Built-In Apartment Features A Matter of Personal Taste and Style

Built-In Apartment Features
Marius Hansen, 'Built-in Cabinet', 1937. Watercolor, colored pencil, graphite, and heightening on paper. Index of American Design

When it comes to co-op or condo, home improvements are a personal thing, reflecting the style and taste of the owner, and impacting the functionality of the unit. A prime example of this are built-ins; those personalized furnishings that provide closet space, storage, bed frames and cabinets where none existed before.

The Pros and Cons of Built-Ins

As with so many other things, beauty is in the eye of the beholder when it comes to built-in apartment features. While closet space is always at a premium in New York City apartments, and rooms – especially second bedrooms – tend to be on the smaller side, not everyone has the same taste. The wall of shelves or cubbies that one resident finds charming and handy may give the next owner of the unit hives.

It’s a matter of style,” says Nicole Hay, an agent with Halstead properties in Manhattan. “The potential buyer may have different taste than the seller. It runs about 50/50.” In some cases, she explains, the buyer will like the built-ins and keep them; in others, out they go. Built-ins won’t necessarily increase the value of the apartment by the cost of the improvements, says Hay. “An owner shouldn’t expect to get back what they spent.”

As an example, assume an owner builds in shelving, closets, and bookcases in the second bedroom that are appropriate for say, a 10-year-old child. They might even have installed a full size bed, anchored right into the shelves. Some years later, after the child has grown up and left for college, the apartment owners decide to sell. The most interested buyer is a couple expecting their first child. While the added closet space might be welcome, the full size built-in bed frame in that second bedroom would crowd out a crib, and wouldn’t be useful to the new owners for many years.

Larry Lubin, a broker with Klara Madlin Realty on Manhattan's Upper West Side agrees that built-ins can go either way with prospective buyers. “More often than not, they pull them out.”

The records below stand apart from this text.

(** [append] puts the frame at the end of a file, or refuses. *)
Lemma tier_append_spec t m fr threshold :
  tier_rep t m →
  0 ≤ fr_chain fr < u64_limit → 0 ≤ fr_next fr < u64_limit →
  ∃ t' r m', tier_append t (enc fr) threshold = Some (t', r) ∧ tier_rep t' m' ∧
    (∀ i, t_current t' = Some i → is_Some (m !! i) → t_current t = Some i) ∧
    match r with
    | Ok (fid, off) =>
        appended m m' fid off fr ∧ addr fid off ∧ t_current t' = Some fid ∧ frame_ok fr
    | Err e => same_frames m m' ∧ (e = Corrupt ∨ e = FrameTooLarge)
    end.
Proof.
  intros Hr Hc Hn. unfold tier_append.
  destruct (ensure_room_spec t m (zlen (enc fr)) threshold Hr) as (t'&r&m'&->&Hr'&Hsame&Hcur&Hres).
  destruct r as [fid|e]; [|exists t', (Err e), m'; naive_solver].
  destruct Hres as [Hc' [fs Hm]]. destruct (tier_get _ _ _ _ Hr' Hm) as (df&Hg&Hrep&Hid).
  rewrite Hg. pose proof Hrep as (Hd&Hlen&Hmax&Hok).
  destruct (MAX_OFFSET <? df_len df + zlen (enc fr)) eqn:E.
  { exists t', (Err FrameTooLarge), m'. naive_solver. }
  apply Z.ltb_ge in E. pose proof (enc_zlen fr) as Hel. pose proof (zlen_nonneg (fr_zstd fr)).
  assert (Hfr : frame_ok fr).
  { repeat split; try lia. pose proof (zlen_nonneg (encs fs)).
    unfold HEADER_LEN in *. assert (MAX_OFFSET < u64_limit) by (by vm_compute). lia. }
  pose proof (tr_next _ _ Hr') as Hnx. pose proof (zlen_nonneg (encs fs)) as Hp.
  eexists _, _, (<[fid := fs ++ [fr]]> m'). split; [done|]. split_and!; simpl.
  - apply tier_rep_put; [done| |done|].
    + split_and!; simpl.
      * rewrite Hd, Hlen. unfold zlen. rewrite Nat2Z.id, write_at_end, encs_app. by rewrite encs_one.
      * rewrite encs_app, encs_one, zlen_app. lia.
      * lia.
      * apply Forall_app. split; [done|by apply Forall_singleton].
    + intros i Hi. right. by eapply tier_rep_current.
  - done.
  - intros i o x. rewrite <- (Hsame i o). rewrite lookup_insert_frame. case_decide as Ei.
    + subst. rewrite frame_at_app. unfold lookup_frame. rewrite Hm. simpl. naive_solver.
    + naive_solver.
  - unfold addr. lia.
  - done.
  - done.
Qed.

But that doesn’t mean that a wall of built-in cupboards or a bed will drive down values or prices, either. Unlike a very old or outdated kitchen, which could easily discount the sales price of a unit, built-ins are viewed more like furniture. Echoing Hay's take, Lubin cautions owner-sellers, “Don’t expect to get back what you spent.” In terms of marketing though, if Lubin represents a seller, and therefore controls the listing, he will keep an eye out for a prospective buyer who might have more interest in the existing built-ins. “But,” he stresses, “I will still show the apartment to all prospective buyers.”

Size Matters

Another major consideration for built-ins is whether they work effectively for the size of the room in which they're installed. “If the room is too small, the built-ins can be overpowering,” says Bruce Robertson, a broker with Compass in upper Manhattan. He has had buyers tell him exactly that, despite liking the extra storage space they provide. Like the other sales professionals interviewed, Robertson has seen both sides of the equation. Some built-in installations are really good fits, and others get removed immediately. “They can be a great selling point for the right buyer,” he says, but notes that they don’t necessarily add or subtract from value in a predictable way.

Another consideration is the age of the built-ins, and their overall condition. If the built-ins are well maintained and in step with classic or current design trends, they're more likely to be viewed positively by buyers. If they are old and beginning to look shabby, or require refinishing or repainting, they're more likely to be considered collateral damage upon sale; out with the old, in with the new and all that.

Nick Raffelo, also with Compass, cites the case of a lovely two-bedroom apartment with river views in Washington Heights that featured built-ins not only in both bedrooms, but also in the living room. As it turned out, the problem for buyers was the full-wall built-in in the living room. It cut into the width of the room by two whole feet, creating an proportional problem and making the space look long and narrow as a result. Potential buyers liked the built-ins in the master bedroom, but not in the living room, Rafello explains. They also didn’t like the bunk bed installation in the small second bedroom. In this case the built-ins were a mixed bag. “But,” he stresses, “don’t do anything rash. Don’t rip out your built-ins to sell.”

In the end, built-ins are like most furnishing improvements than renovations or upgrades. They are a matter of personal taste and style. Make your investment into them for your own enjoyment and use – not as a value-booster should you decide to sell.